To assess the putative ability of anti-PD-L1 and anti-TIGIT to reactivate TILs, we decided to generate an ex vivo tumor cell suspension restimulation model with anti-PD-L1 and anti-TIGIT. Previous data have demonstrated in MSI CRC tumors, and also in several anti-PD-1 sensitive tumors, that tumor-derived CD8 T cells can be reinvigorated ex vivo with anti-PD-1 stimulation [27, 28]. More recently, Dubuisson et al. set up a functional dynamic multiplexed immunophenotyping assay, measuring up to 50 parameters after 3 days of ex vivo stimulation with various immune checkpoint blockers and linked ex vivo activation to in vivo response [9]. Similarly Voabil et al. report a patient-derived tumor fragment platform to dissect ex vivo effect of PD-1 blockade. These also reported that the capacity of immune cells to be reactivated ex vivo was predictive of a clinical response [10]. These data provide proof of concept that the use of ex vivo restimulation of TILs could be a relevant test for predicting the effectiveness of immune checkpoint blockers.

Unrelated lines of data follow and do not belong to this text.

(* ===== verification/_CoqProject ===== *)
-Q . S2P
Prelude.v
Phys.v
PhysInv.v
PhysSpec.v
PhysThms.v
Sync.v
Percpu.v
Slab.v
KMem.v
Vcpu.v
Service.v
Scheduler.v
SchedulerThms.v
Gdf.v
GdfThms.v
GdfBlock.v
GdfCrash.v
Virt.v
VirtTree.v
VirtThms.v
VirtHuge.v
VmLaws.v
Heap.v
HeapInv.v
HeapOps.v
HeapAlloc.v
HeapFree.v
HeapThms.v
Vma.v
VmaTree.v
VmaThms.v
VmaFault.v
Exec.v
ExecThms.v
Acpi.v
Intr.v
IntrThms.v
Entry.v
EntryThms.v
Disasm.v
DisasmThms.v
DisasmLen.v
Trap.v
Machine.v
MachineThms.v
TrapThms.v
TrapDemo.v
Boot.v
BootThms.v
BootElf.v
BootDemo.v
Smp.v
SmpThms.v
FbDrv.v
FbDrvThms.v
Handover.v
HandoverThms.v
IdeDrv.v
IdeThms.v
Ext4Drv.v
Ext4Thms.v
Ext4Demo.v
AhciDrv.v
AhciThms.v
AhciDemo.v
TermInput.v
TermScreen.v
TermEdit.v
TermThms.v
TermCmd.v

Based on this rationale, we observed that T cell reactivation using the combination of atezolizumab and tiragolumab could be achieved in 37.5% of patients with CRC. This reactivation occurred in tumors with stable microsatellite status, whereas reactivation with atezolizumab alone only had an impact in microsatellite instable tumors, as expected. Although it is described that liver metastases differ from primary lesions in terms of immune cell infiltration [2931], we find a reactivation of T cells for primary lesions but also for liver metastases. Interestingly, we noted that some immune response patterns were associated with response to immune checkpoint blocker combotherapy. The presence of a high number of Tc1 and Th1 cells and the presence of polyfunctional cells was associated with a better response to immune checkpoint blockers. However, in responder patients these polyfunctional CD4 and CD8 cells show low granzyme B expression in contrast to non-responder patients. It has been shown in mice that terminally exhausted CD8 T cells are cells that express high levels of granzyme B in contrast to progenitor exhausted CD8 T cells that do not express granzyme B and express TNFα [32]. This highlights that responder patients have polyfunctional cells within their tumour that are progenitor exhausted and will therefore be able to induce a cytotoxic response against the tumour unlike non-responder patients who instead have terminally exhausted TILs revealing an inability to induce or restore an anti-tumour immune response. In the same way, PD-L1 expression by myeloid cells and especially macrophages, was a surrogate marker of response to immune checkpoint blockers in this cohort. Indeed, PD-L1 expression by myeloid cells is a strong surrogate marker of a pre-existing IFNγ-dependent immune response. Taken together, these findings confirm that the presence of type I effector cells and polyfunctional cells is associated with improved efficacy of immune checkpoint blockers.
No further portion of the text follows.